• [About this task]: Set the records down again in full, with every word kept.

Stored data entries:
Lemma keepAlive_budget_closes_witness :
  Closed = Closed /\
  exists k,
    handler_events Sample.handler Sample.get_last ++ [BodyClosed; ConnClosed]
    = k ++ [BodyClosed; ConnClosed] /\
    (forall resp, responds (Sample.handler (served Sample.get_last)) = Some resp ->
                  In (Queue (WaitQueue.WriteEnd resp true)) k) /\
    (forall o', ~ In (ReadCalled o') k).
Proof.
  apply (keepAlive_budget_closes
           (Sample.reads [Sample.get_last; Sample.get_a])
           Sample.handler Sample.writeResponse (Some Sample.opts)
           [] Sample.first_read (served Sample.get_last)
           (handler_events Sample.handler Sample.get_last
              ++ [BodyClosed; ConnClosed])
           Closed {| timeout := Num 5; max := Num 0 |} 0).
  - vm_compute. reflexivity.
  - reflexivity.
  - reflexivity.
  - lia.
  - intros resp H. vm_compute in H. injection H as <-. discriminate.
  - reflexivity.
  - intros resp _. reflexivity.
  - reflexivity.
Defined.

Lemma malformed_url_closes_witness :
  processRequest Sample.handler Sample.writeResponse Sample.opts
    Sample.first_read (fun _ => Resolved Sample.get_malformed) []
  = ([ReadCalled Sample.first_read], Thrown "malformed url") /\
  scheduleReadRequest Sample.handler Sample.writeResponse Sample.opts
    Sample.first_read
    ((fun _ => Resolved Sample.get_malformed) :: Sample.reads [Sample.get_a]) []
  = ([ReadCalled Sample.first_read; ConnClosed], Closed).
Proof.
  apply (malformed_url_closes Sample.handler Sample.writeResponse Sample.opts
           Sample.first_read (fun _ => Resolved Sample.get_malformed)
           (Sample.reads [Sample.get_a]) [] Sample.get_malformed).
  - reflexivity.
  - intros u H. discriminate H.
Defined.

(** ** Properties of the listener supervisor *)

Module SupervisorFacts.
Import Supervisor.

Section Facts.
Variable opts : ServeOptions.

Lemma socket_closes_app a b :
  socket_closes (a ++ b) = (socket_closes a + socket_closes b)%nat.
Proof. unfold socket_closes. rewrite filter_app. apply length_app. Qed.

Lemma signal_resolves_app a b :
  signal_resolves (a ++ b) = (signal_resolves a + signal_resolves b)%nat.
Proof. unfold signal_resolves. rewrite filter_app. apply length_app. Qed.

Lemma run_app ins1 ins2 s :
  run opts (ins1 ++ ins2) s =
  let '(ev1, s1) := run opts ins1 s in
  let '(ev2, s2) := run opts ins2 s1 in
  (ev1 ++ ev2, s2).
Proof.
  revert s. induction ins1 as [|i ins1 IH]; intros s; simpl.
  - destruct (run opts ins2 s). reflexivity.
  - destruct (step opts i s) as [ev s1]. rewrite IH.
    destruct (run opts ins1 s1) as [ev1 s2].
    destruct (run opts ins2 s2) as [ev2 s3].
    rewrite app_assoc. reflexivity.
Qed.

(** Once closed, with no accept pending, nothing happens any more. *)
Lemma step_closed i s :
  closed s = true -> accepting s = false ->
  fst (step opts i s) = [] /\
  closed (snd (step opts i s)) = true /\
  accepting (snd (step opts i s)) = false.
Proof.
  intros Hc Ha. destruct s as [c d x a]. simpl in *. subst.
  destruct i; simpl; auto.
Qed.

Lemma run_closed ins : forall s,
  closed s = true -> accepting s = false -> fst (run opts ins s) = [].
Proof.
  induction ins as [|i ins IH]; intros s Hc Ha; simpl; [reflexivity|].
  destruct (step_closed i s Hc Ha) as [Hev [Hc' Ha']].
  destruct (step opts i s) as [ev s1]. simpl in *. subst ev.
  specialize (IH s1 Hc' Ha').
  destruct (run opts ins s1) as [ev' s2]. simpl in *. exact IH.
Qed.

Lemma step_inv tr s i :
  inv opts tr s ->
  inv opts (tr ++ fst (step opts i s)) (snd (step opts i s)).
Proof.
  unfold inv. destruct s as [c d x a]. simpl.
  destruct c.
  - intros [-> [H1 H2]]. destruct i; simpl; rewrite app_nil_r; auto.
  - intros [-> [Hcan [H1 H2]]].
    unfold cancelled in Hcan. simpl in Hcan.
    destruct i as [| |r]; simpl.
    + unfold settle_accept, cancelled, throwIfCancelled. simpl.
      destruct (cancel opts); simpl;
        rewrite ?orb_true_r; simpl;
        rewrite socket_closes_app, signal_resolves_app, H1, H2; auto.
    + unfold settle_accept, cancelled, throwIfCancelled. simpl.
      destruct (cancel opts); simpl.
      * rewrite socket_closes_app, signal_resolves_app, H1, H2; auto.
      * rewrite Hcan. simpl. rewrite app_nil_r.
        unfold cancelled. simpl. auto.
    + unfold settle_accept, cancelled, throwIfCancelled. simpl.
      rewrite Hcan.
      destruct r as [conn|err|]; simpl.
      * unfold cancelled. simpl. rewrite Hcan.
        rewrite socket_closes_app, signal_resolves_app, H1, H2; auto.
      * rewrite socket_closes_app, signal_resolves_app, H1, H2; auto.
      * rewrite app_nil_r. unfold cancelled. simpl. auto.
Qed.

Lemma run_inv ins : forall tr s,
  inv opts tr s ->
  inv opts (tr ++ fst (run opts ins s)) (snd (run opts ins s)).
Proof.
  induction ins as [|i ins IH]; intros tr s H; simpl.
  - rewrite app_nil_r. exact H.
  - pose proof (step_inv tr s i H) as Hstep.
    destruct (step opts i s) as [ev s1]. simpl in Hstep.
    specialize (IH _ _ Hstep).
    destruct (run opts ins s1) as [ev' s2]. simpl in *.
    rewrite app_assoc. exact IH.
Qed.

(** A call of [close()], or the caller's cancel promise resolving, leaves
    the supervisor closed, and causes at most the one resolution of the
    deferred and the one closing of the socket. *)
Lemma step_closes tr s i :
  inv opts tr s ->
  i = CallClose \/ (i = CancelResolves /\ cancel opts <> None) ->
  closed (snd (step opts i s)) = true /\
  (fst (step opts i s) = [] \/ fst (step opts i s) = [ResolveD; ListenerClose]).
Proof.
  unfold inv. destruct s as [c d x a]. simpl.
  destruct c.
  - intros [-> _] [-> | [-> _]]; simpl; auto.
  - intros [-> [Hcan _]] [-> | [-> Hsome]].
    + unfold step, close_, settle_accept, cancelled, throwIfCancelled. simpl.
      destruct (cancel opts); simpl; rewrite ?orb_true_r; simpl; auto.
    + unfold step, close_, settle_accept, cancelled, throwIfCancelled. simpl.
      destruct (cancel opts) as [c|]; [|destruct Hsome; reflexivity].
      simpl. auto.
Qed.

End Facts.

Lemma listenInternal_eq opts ins :
  listenInternal opts ins =
  let '(ev, s) :=
    run (or_default opts) ins
      {| closed := false; d_resolved := false;
         external_resolved := false; accepting := true |} in
  (Accept :: ev, s).
Proof.
  unfold listenInternal. simpl.
  destruct (run (or_default opts) ins _) as [ev s]. reflexivity.
Qed.

Lemma listenInternal_inv opts ins :
  inv (or_default opts) (fst (listenInternal opts ins))
      (snd (listenInternal opts ins)).
Proof.
  rewrite listenInternal_eq.
  pose proof (run_inv (or_default opts) ins [Accept]
                {| closed := false; d_resolved := false;
                   external_resolved := false; accepting := true |}) as H.
  destruct (run (or_default opts) ins _) as [ev s]. simpl in *.
  apply H. unfold inv, cancelled. simpl.
  destruct (cancel (or_default opts)); auto.
Qed.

• [Solution to the problem]:
Lemma keepAlive_budget_closes_witness :
  Closed = Closed /\
  exists k,
    handler_events Sample.handler Sample.get_last ++ [BodyClosed; ConnClosed]
    = k ++ [BodyClosed; ConnClosed] /\
    (forall resp, responds (Sample.handler (served Sample.get_last)) = Some resp ->
                  In (Queue (WaitQueue.WriteEnd resp true)) k) /\
    (forall o', ~ In (ReadCalled o') k).
Proof.
  apply (keepAlive_budget_closes
           (Sample.reads [Sample.get_last; Sample.get_a])
           Sample.handler Sample.writeResponse (Some Sample.opts)
           [] Sample.first_read (served Sample.get_last)
           (handler_events Sample.handler Sample.get_last
              ++ [BodyClosed; ConnClosed])
           Closed {| timeout := Num 5; max := Num 0 |} 0).
  - vm_compute. reflexivity.
  - reflexivity.
  - reflexivity.
  - lia.
  - intros resp H. vm_compute in H. injection H as <-. discriminate.
  - reflexivity.
  - intros resp _. reflexivity.
  - reflexivity.
Defined.

Lemma malformed_url_closes_witness :
  processRequest Sample.handler Sample.writeResponse Sample.opts
    Sample.first_read (fun _ => Resolved Sample.get_malformed) []
  = ([ReadCalled Sample.first_read], Thrown "malformed url") /\
  scheduleReadRequest Sample.handler Sample.writeResponse Sample.opts
    Sample.first_read
    ((fun _ => Resolved Sample.get_malformed) :: Sample.reads [Sample.get_a]) []
  = ([ReadCalled Sample.first_read; ConnClosed], Closed).
Proof.
  apply (malformed_url_closes Sample.handler Sample.writeResponse Sample.opts
           Sample.first_read (fun _ => Resolved Sample.get_malformed)
           (Sample.reads [Sample.get_a]) [] Sample.get_malformed).
  - reflexivity.
  - intros u H. discriminate H.
Defined.

(** ** Properties of the listener supervisor *)

Module SupervisorFacts.
Import Supervisor.

Section Facts.
Variable opts : ServeOptions.

Lemma socket_closes_app a b :
  socket_closes (a ++ b) = (socket_closes a + socket_closes b)%nat.
Proof. unfold socket_closes. rewrite filter_app. apply length_app. Qed.

Lemma signal_resolves_app a b :
  signal_resolves (a ++ b) = (signal_resolves a + signal_resolves b)%nat.
Proof. unfold signal_resolves. rewrite filter_app. apply length_app. Qed.

Lemma run_app ins1 ins2 s :
  run opts (ins1 ++ ins2) s =
  let '(ev1, s1) := run opts ins1 s in
  let '(ev2, s2) := run opts ins2 s1 in
  (ev1 ++ ev2, s2).
Proof.
  revert s. induction ins1 as [|i ins1 IH]; intros s; simpl.
  - destruct (run opts ins2 s). reflexivity.
  - destruct (step opts i s) as [ev s1]. rewrite IH.
    destruct (run opts ins1 s1) as [ev1 s2].
    destruct (run opts ins2 s2) as [ev2 s3].
    rewrite app_assoc. reflexivity.
Qed.

(** Once closed, with no accept pending, nothing happens any more. *)
Lemma step_closed i s :
  closed s = true -> accepting s = false ->
  fst (step opts i s) = [] /\
  closed (snd (step opts i s)) = true /\
  accepting (snd (step opts i s)) = false.
Proof.
  intros Hc Ha. destruct s as [c d x a]. simpl in *. subst.
  destruct i; simpl; auto.
Qed.

Lemma run_closed ins : forall s,
  closed s = true -> accepting s = false -> fst (run opts ins s) = [].
Proof.
  induction ins as [|i ins IH]; intros s Hc Ha; simpl; [reflexivity|].
  destruct (step_closed i s Hc Ha) as [Hev [Hc' Ha']].
  destruct (step opts i s) as [ev s1]. simpl in *. subst ev.
  specialize (IH s1 Hc' Ha').
  destruct (run opts ins s1) as [ev' s2]. simpl in *. exact IH.
Qed.

Lemma step_inv tr s i :
  inv opts tr s ->
  inv opts (tr ++ fst (step opts i s)) (snd (step opts i s)).
Proof.
  unfold inv. destruct s as [c d x a]. simpl.
  destruct c.
  - intros [-> [H1 H2]]. destruct i; simpl; rewrite app_nil_r; auto.
  - intros [-> [Hcan [H1 H2]]].
    unfold cancelled in Hcan. simpl in Hcan.
    destruct i as [| |r]; simpl.
    + unfold settle_accept, cancelled, throwIfCancelled. simpl.
      destruct (cancel opts); simpl;
        rewrite ?orb_true_r; simpl;
        rewrite socket_closes_app, signal_resolves_app, H1, H2; auto.
    + unfold settle_accept, cancelled, throwIfCancelled. simpl.
      destruct (cancel opts); simpl.
      * rewrite socket_closes_app, signal_resolves_app, H1, H2; auto.
      * rewrite Hcan. simpl. rewrite app_nil_r.
        unfold cancelled. simpl. auto.
    + unfold settle_accept, cancelled, throwIfCancelled. simpl.
      rewrite Hcan.
      destruct r as [conn|err|]; simpl.
      * unfold cancelled. simpl. rewrite Hcan.
        rewrite socket_closes_app, signal_resolves_app, H1, H2; auto.
      * rewrite socket_closes_app, signal_resolves_app, H1, H2; auto.
      * rewrite app_nil_r. unfold cancelled. simpl. auto.
Qed.

Lemma run_inv ins : forall tr s,
  inv opts tr s ->
  inv opts (tr ++ fst (run opts ins s)) (snd (run opts ins s)).
Proof.
  induction ins as [|i ins IH]; intros tr s H; simpl.
  - rewrite app_nil_r. exact H.
  - pose proof (step_inv tr s i H) as Hstep.
    destruct (step opts i s) as [ev s1]. simpl in Hstep.
    specialize (IH _ _ Hstep).
    destruct (run opts ins s1) as [ev' s2]. simpl in *.
    rewrite app_assoc. exact IH.
Qed.

(** A call of [close()], or the caller's cancel promise resolving, leaves
    the supervisor closed, and causes at most the one resolution of the
    deferred and the one closing of the socket. *)
Lemma step_closes tr s i :
  inv opts tr s ->
  i = CallClose \/ (i = CancelResolves /\ cancel opts <> None) ->
  closed (snd (step opts i s)) = true /\
  (fst (step opts i s) = [] \/ fst (step opts i s) = [ResolveD; ListenerClose]).
Proof.
  unfold inv. destruct s as [c d x a]. simpl.
  destruct c.
  - intros [-> _] [-> | [-> _]]; simpl; auto.
  - intros [-> [Hcan _]] [-> | [-> Hsome]].
    + unfold step, close_, settle_accept, cancelled, throwIfCancelled. simpl.
      destruct (cancel opts); simpl; rewrite ?orb_true_r; simpl; auto.
    + unfold step, close_, settle_accept, cancelled, throwIfCancelled. simpl.
      destruct (cancel opts) as [c|]; [|destruct Hsome; reflexivity].
      simpl. auto.
Qed.

End Facts.

Lemma listenInternal_eq opts ins :
  listenInternal opts ins =
  let '(ev, s) :=
    run (or_default opts) ins
      {| closed := false; d_resolved := false;
         external_resolved := false; accepting := true |} in
  (Accept :: ev, s).
Proof.
  unfold listenInternal. simpl.
  destruct (run (or_default opts) ins _) as [ev s]. reflexivity.
Qed.

Lemma listenInternal_inv opts ins :
  inv (or_default opts) (fst (listenInternal opts ins))
      (snd (listenInternal opts ins)).
Proof.
  rewrite listenInternal_eq.
  pose proof (run_inv (or_default opts) ins [Accept]
                {| closed := false; d_resolved := false;
                   external_resolved := false; accepting := true |}) as H.
  destruct (run (or_default opts) ins _) as [ev s]. simpl in *.
  apply H. unfold inv, cancelled. simpl.
  destruct (cancel (or_default opts)); auto.
Qed.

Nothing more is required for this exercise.